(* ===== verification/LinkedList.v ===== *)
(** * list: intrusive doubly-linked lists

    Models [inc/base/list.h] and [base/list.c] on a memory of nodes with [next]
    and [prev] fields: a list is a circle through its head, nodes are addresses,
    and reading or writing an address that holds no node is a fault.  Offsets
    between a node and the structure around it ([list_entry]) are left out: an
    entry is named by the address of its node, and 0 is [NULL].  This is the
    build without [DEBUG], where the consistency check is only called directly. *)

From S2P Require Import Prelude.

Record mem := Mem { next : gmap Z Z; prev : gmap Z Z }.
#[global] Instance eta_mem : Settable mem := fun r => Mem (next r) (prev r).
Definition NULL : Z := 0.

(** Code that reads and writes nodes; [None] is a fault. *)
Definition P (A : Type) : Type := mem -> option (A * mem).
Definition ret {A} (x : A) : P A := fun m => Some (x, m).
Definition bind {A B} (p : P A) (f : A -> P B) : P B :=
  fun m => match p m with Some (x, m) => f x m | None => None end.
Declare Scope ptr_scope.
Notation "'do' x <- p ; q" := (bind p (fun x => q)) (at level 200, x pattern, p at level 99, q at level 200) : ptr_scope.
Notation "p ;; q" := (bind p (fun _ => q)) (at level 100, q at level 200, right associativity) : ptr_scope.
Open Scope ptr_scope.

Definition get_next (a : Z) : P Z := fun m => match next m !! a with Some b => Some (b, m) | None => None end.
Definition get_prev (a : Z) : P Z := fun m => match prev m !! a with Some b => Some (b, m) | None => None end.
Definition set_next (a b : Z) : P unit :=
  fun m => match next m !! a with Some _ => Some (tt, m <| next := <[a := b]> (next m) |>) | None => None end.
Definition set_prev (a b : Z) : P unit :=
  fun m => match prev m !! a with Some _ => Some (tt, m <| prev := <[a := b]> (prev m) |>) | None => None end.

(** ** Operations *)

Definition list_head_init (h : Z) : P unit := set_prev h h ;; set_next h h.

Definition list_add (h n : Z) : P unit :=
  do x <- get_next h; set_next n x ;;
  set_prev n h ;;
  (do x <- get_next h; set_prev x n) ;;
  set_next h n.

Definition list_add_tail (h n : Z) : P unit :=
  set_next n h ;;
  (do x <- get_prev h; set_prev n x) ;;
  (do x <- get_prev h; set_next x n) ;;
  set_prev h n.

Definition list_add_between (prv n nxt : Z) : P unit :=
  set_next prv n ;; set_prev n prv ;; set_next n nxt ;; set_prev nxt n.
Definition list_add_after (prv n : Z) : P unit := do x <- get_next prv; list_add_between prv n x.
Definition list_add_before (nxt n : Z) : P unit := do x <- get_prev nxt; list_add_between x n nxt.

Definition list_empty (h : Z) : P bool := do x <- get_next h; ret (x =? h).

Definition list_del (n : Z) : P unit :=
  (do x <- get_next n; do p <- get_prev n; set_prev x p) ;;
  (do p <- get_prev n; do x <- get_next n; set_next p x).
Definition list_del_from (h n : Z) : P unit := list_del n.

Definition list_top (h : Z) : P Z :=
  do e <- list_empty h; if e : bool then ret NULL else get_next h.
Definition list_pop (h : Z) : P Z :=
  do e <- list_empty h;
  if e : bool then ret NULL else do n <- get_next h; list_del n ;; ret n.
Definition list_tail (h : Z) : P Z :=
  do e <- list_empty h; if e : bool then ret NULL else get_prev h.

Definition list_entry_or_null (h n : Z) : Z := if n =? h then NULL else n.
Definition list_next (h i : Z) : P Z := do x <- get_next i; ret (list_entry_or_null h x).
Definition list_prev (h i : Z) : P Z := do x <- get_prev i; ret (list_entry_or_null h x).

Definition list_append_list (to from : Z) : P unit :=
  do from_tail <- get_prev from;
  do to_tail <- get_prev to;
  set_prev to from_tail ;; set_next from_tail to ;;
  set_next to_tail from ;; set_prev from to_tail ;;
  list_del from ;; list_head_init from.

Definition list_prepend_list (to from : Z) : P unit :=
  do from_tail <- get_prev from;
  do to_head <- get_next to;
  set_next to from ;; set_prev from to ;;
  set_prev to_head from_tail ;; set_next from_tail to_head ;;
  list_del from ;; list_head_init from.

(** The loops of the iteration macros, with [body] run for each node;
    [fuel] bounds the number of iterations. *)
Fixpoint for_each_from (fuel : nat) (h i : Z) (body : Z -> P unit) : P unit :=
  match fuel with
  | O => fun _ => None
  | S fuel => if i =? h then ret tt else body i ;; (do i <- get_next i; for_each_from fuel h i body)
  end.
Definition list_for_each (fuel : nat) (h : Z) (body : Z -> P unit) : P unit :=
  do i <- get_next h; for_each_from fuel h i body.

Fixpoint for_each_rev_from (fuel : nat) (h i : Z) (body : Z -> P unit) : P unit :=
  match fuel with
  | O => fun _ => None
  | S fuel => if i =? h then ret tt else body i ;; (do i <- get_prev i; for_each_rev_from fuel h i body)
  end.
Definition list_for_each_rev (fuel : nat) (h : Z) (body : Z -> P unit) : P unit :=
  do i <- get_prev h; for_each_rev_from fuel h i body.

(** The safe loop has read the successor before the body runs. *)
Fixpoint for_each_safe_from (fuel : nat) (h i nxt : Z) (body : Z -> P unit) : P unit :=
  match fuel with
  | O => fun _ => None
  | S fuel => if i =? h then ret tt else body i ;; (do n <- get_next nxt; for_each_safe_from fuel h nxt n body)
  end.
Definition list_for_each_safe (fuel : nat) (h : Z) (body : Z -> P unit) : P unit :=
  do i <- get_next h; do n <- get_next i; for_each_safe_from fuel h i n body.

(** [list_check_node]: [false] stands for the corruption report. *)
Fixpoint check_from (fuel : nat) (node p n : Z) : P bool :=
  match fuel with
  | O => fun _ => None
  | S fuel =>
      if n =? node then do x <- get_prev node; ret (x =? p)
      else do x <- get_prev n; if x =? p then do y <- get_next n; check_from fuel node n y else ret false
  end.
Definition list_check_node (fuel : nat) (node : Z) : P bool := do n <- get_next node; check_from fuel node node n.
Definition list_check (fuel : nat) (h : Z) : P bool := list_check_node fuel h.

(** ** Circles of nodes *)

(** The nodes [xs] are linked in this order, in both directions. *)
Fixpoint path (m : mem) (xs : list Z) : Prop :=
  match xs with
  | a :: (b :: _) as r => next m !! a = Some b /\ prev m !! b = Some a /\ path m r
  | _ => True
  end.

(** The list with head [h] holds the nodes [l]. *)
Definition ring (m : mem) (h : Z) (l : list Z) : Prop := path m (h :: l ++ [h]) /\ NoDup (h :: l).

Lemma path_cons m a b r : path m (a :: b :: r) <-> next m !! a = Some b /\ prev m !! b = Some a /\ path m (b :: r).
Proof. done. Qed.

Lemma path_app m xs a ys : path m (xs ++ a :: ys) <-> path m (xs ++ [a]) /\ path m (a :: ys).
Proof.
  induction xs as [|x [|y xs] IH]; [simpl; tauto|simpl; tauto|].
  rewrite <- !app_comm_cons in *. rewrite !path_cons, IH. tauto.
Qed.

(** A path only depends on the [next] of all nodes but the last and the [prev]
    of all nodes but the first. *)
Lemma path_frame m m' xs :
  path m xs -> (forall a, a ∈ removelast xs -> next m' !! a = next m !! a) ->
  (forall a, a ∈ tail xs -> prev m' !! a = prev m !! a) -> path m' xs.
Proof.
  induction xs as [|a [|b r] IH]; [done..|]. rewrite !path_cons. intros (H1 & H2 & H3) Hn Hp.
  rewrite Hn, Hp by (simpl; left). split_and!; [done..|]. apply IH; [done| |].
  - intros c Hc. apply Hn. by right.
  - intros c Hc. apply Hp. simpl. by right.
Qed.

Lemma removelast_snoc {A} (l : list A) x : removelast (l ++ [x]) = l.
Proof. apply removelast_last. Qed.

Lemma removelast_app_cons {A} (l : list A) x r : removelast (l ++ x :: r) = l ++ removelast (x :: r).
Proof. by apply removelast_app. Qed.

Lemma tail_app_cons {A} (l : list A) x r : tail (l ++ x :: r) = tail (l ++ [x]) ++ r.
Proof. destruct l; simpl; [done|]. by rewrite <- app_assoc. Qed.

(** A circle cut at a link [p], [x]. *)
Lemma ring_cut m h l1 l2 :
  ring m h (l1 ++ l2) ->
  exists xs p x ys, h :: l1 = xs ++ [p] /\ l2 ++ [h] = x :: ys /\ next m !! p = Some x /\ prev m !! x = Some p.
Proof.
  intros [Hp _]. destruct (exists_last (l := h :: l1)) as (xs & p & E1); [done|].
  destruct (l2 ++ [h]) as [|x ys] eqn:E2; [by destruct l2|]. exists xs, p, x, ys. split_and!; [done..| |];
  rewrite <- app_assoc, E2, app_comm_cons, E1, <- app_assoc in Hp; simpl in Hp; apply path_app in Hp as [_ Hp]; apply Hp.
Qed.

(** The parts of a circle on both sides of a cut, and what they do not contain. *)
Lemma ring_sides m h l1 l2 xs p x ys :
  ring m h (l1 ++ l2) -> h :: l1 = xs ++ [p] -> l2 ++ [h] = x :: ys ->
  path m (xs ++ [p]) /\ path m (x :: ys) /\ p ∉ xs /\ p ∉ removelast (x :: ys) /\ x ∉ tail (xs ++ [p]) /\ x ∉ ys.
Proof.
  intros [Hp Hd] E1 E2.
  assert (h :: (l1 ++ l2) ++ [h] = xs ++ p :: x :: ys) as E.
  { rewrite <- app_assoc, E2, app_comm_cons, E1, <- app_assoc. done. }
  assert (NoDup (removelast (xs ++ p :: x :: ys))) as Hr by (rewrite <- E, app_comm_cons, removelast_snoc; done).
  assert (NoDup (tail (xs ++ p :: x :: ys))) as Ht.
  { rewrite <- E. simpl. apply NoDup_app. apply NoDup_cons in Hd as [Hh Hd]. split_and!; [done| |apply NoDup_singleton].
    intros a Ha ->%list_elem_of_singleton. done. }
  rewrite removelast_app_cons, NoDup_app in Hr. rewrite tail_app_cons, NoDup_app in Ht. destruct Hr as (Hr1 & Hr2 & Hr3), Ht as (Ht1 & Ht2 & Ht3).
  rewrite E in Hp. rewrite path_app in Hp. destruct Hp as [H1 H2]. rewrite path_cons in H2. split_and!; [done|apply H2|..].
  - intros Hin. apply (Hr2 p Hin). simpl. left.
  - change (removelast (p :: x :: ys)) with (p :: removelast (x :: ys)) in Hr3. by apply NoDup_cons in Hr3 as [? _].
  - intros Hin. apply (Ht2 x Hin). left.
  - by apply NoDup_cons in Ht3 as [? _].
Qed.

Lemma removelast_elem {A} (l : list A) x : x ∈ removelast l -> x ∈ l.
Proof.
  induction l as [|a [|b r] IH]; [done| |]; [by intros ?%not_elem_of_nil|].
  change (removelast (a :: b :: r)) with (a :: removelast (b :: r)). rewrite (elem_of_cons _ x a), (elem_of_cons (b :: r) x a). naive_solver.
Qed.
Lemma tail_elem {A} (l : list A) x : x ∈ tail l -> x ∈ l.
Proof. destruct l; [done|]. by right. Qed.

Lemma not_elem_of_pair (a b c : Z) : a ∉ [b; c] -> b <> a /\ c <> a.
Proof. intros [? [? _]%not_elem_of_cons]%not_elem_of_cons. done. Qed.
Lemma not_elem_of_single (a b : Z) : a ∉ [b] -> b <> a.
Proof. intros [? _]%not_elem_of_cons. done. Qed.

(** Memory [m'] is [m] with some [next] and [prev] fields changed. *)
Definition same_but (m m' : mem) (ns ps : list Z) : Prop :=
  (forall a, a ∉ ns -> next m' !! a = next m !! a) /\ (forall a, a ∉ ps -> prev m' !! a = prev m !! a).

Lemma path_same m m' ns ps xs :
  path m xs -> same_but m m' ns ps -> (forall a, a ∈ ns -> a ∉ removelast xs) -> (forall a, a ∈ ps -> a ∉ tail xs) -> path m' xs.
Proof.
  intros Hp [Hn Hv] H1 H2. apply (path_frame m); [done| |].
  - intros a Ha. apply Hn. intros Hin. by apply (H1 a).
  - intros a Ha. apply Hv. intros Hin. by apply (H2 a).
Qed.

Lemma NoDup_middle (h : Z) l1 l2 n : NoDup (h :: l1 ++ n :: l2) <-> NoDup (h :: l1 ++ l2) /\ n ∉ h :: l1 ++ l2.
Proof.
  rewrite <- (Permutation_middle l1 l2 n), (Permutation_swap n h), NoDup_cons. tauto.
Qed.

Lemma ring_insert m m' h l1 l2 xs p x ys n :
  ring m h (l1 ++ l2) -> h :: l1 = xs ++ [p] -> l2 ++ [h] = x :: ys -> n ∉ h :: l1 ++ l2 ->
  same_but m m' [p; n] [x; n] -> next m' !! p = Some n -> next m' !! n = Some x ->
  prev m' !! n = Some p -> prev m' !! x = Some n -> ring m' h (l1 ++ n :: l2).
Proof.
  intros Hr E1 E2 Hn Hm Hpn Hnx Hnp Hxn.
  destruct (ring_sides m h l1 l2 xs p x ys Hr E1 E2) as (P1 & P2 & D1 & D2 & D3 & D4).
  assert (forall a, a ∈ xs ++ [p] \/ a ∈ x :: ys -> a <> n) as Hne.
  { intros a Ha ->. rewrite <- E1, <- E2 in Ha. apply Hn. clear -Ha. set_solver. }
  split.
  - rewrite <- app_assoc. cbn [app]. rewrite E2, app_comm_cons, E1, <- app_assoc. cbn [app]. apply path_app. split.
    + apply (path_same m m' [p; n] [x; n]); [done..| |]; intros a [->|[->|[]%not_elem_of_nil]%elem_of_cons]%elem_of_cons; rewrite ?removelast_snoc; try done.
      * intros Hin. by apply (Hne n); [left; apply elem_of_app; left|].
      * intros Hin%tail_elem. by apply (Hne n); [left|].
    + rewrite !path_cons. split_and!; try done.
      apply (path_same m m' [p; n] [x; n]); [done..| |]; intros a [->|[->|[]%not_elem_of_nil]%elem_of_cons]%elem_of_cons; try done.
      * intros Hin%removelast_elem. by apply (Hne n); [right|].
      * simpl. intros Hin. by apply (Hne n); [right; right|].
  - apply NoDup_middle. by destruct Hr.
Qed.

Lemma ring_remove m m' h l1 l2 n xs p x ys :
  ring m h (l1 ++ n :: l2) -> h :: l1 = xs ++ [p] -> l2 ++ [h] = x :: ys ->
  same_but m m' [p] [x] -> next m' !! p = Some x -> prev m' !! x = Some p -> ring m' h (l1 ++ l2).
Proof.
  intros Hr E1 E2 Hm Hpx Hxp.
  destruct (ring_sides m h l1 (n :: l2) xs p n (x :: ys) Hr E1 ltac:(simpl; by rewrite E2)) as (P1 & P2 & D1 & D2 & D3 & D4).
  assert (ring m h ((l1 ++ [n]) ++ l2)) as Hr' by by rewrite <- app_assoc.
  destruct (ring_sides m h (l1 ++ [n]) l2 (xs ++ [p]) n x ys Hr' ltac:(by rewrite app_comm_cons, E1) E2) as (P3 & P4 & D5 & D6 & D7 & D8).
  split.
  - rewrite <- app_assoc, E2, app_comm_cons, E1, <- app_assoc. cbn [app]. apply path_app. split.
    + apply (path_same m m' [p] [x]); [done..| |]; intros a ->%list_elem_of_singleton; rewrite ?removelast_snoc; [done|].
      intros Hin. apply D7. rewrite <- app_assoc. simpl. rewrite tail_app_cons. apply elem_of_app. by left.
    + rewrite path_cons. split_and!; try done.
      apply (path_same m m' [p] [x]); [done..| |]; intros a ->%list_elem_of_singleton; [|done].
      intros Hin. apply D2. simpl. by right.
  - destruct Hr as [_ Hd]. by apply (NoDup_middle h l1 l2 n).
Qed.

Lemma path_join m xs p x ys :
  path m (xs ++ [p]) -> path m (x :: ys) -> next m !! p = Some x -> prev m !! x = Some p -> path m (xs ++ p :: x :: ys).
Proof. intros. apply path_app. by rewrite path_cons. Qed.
----------------
Everything from the first line above through the line that contains "set_next n h ;;" should be duplicated exactly, please, and nothing beyond it.

(* ===== verification/LinkedList.v ===== *)
(** * list: intrusive doubly-linked lists

    Models [inc/base/list.h] and [base/list.c] on a memory of nodes with [next]
    and [prev] fields: a list is a circle through its head, nodes are addresses,
    and reading or writing an address that holds no node is a fault.  Offsets
    between a node and the structure around it ([list_entry]) are left out: an
    entry is named by the address of its node, and 0 is [NULL].  This is the
    build without [DEBUG], where the consistency check is only called directly. *)

From S2P Require Import Prelude.

Record mem := Mem { next : gmap Z Z; prev : gmap Z Z }.
#[global] Instance eta_mem : Settable mem := fun r => Mem (next r) (prev r).
Definition NULL : Z := 0.

(** Code that reads and writes nodes; [None] is a fault. *)
Definition P (A : Type) : Type := mem -> option (A * mem).
Definition ret {A} (x : A) : P A := fun m => Some (x, m).
Definition bind {A B} (p : P A) (f : A -> P B) : P B :=
  fun m => match p m with Some (x, m) => f x m | None => None end.
Declare Scope ptr_scope.
Notation "'do' x <- p ; q" := (bind p (fun x => q)) (at level 200, x pattern, p at level 99, q at level 200) : ptr_scope.
Notation "p ;; q" := (bind p (fun _ => q)) (at level 100, q at level 200, right associativity) : ptr_scope.
Open Scope ptr_scope.

Definition get_next (a : Z) : P Z := fun m => match next m !! a with Some b => Some (b, m) | None => None end.
Definition get_prev (a : Z) : P Z := fun m => match prev m !! a with Some b => Some (b, m) | None => None end.
Definition set_next (a b : Z) : P unit :=
  fun m => match next m !! a with Some _ => Some (tt, m <| next := <[a := b]> (next m) |>) | None => None end.
Definition set_prev (a b : Z) : P unit :=
  fun m => match prev m !! a with Some _ => Some (tt, m <| prev := <[a := b]> (prev m) |>) | None => None end.

(** ** Operations *)

Definition list_head_init (h : Z) : P unit := set_prev h h ;; set_next h h.

Definition list_add (h n : Z) : P unit :=
  do x <- get_next h; set_next n x ;;
  set_prev n h ;;
  (do x <- get_next h; set_prev x n) ;;
  set_next h n.

Definition list_add_tail (h n : Z) : P unit :=
  set_next n h ;;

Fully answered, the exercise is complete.